Nicole Louann O’Neal pleaded guilty Aug 7 to a host of charges relating to a crash that left a Crossville attorney injured.
She was to appear again for a hearing to determine how long her sentence would be and how it would be served.
O'Neal was booked Sept. 3 on a new charge relating to emails sent threatening school violence in Cumberland County.
Three days later, Criminal Court Judge Gary McKenzie revoked her bond and until her Oct. 7 sentencing hearing date.
The charge of felony filing a false report to police that sparked O’Neal being held without bond pending her sentencing hearing was filed Sept. 3 by Sheriff Casey Cox.
In the arrest affidavit, it is stated that O’Neal told Cox through “multiple emails” that she was planning “school shootings and death to others.”
The affidavit continues, “She reported this intentionally knowing that her report would place people in fear of serious bodily injury or death and would require a law enforcement response.”
O'Neal told responding officers as much when they contacted her after the emails were sent, the affidavit states.
Bond on the new charge is set at $10,000. She continues to be held without bond in the Criminal Court case.
Those close to the case have indicated they question whether there was intent to carry out the threat and believe the incident was based on “someone wanting attention.”
O’Neal, 28, Open Meadow Lane, pleaded guilty to aggravated assault, reckless endangerment, evading arrest and driving under the influence in connection with a May traffic crash on E. First St. in the area of Dayton Spur.
Crossville Police reported at the time that O’Neal was driving a 2012 Honda that collided with a vehicle driving by attorney Jonathan Hamby, causing Hamby’s vehicle to overturn and leaving him with a broken ankle. He has since recovered from his injuries.

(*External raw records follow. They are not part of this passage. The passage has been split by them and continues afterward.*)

(* ===== verification/StateBackupProofs.v ===== *)
(** What backing up and restoring the state guarantee, whichever operations of
    the disk fail. *)
From Stdlib Require Import FunctionalExtensionality.
From stdpp Require Import options.
From S2P Require Import Prelude Values Json CanonicalJson AuditBundle SqliteSchema FileSystem StateBackup.
Unset Default Proof Using.

(** ** Trees *)

Lemma below_spec p q : below p q = true ↔ ∃ r, q = p ++ r.
Proof.
  unfold below. rewrite bool_decide_eq_true. split.
  - intros H. exists (drop (length p) q). rewrite <- H at 1. by rewrite take_drop.
  - intros [r ->]. by rewrite take_app_length.
Qed.
Lemma below_app p r : below p (p ++ r) = true.
Proof. apply below_spec. by exists r. Qed.
Lemma below_refl p : below p p = true.
Proof. apply below_spec. exists []. by rewrite app_nil_r. Qed.
Lemma below_trans p q r : below p q = true → below q r = true → below p r = true.
Proof. rewrite !below_spec. intros [a ->] [b ->]. exists (a ++ b). by rewrite app_assoc. Qed.
Lemma not_below p q : below p q = false ↔ ∀ r, q ≠ p ++ r.
Proof. rewrite <- not_true_iff_false, below_spec. naive_solver. Qed.
Lemma below_snoc p q x : below p (q ++ [x]) = true → p = q ++ [x] ∨ below p q = true.
Proof.
  intros [r H]%below_spec. destruct (decide (r = [])) as [->|Hr]; [left; by rewrite app_nil_r in H|right].
  destruct (exists_last Hr) as (r' & y & ->). rewrite app_assoc in H. apply app_inj_tail in H as [-> _]. apply below_app.
Qed.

The terms of the plea agreement call for McKenzie to hold a hearing.
The aggravated assault conviction carries a three- to six-year jail sentence; evading arrest carries two to four years in jail; reckless endangerment carries a one- to two-year sentence; and the DUI plea comes with a mandatory 48 hours in jail.
Once the length of sentence is determined, the judge will decide whether the sentence will be served at 100%, split between jail time and supervised probation, or suspended for supervised probation.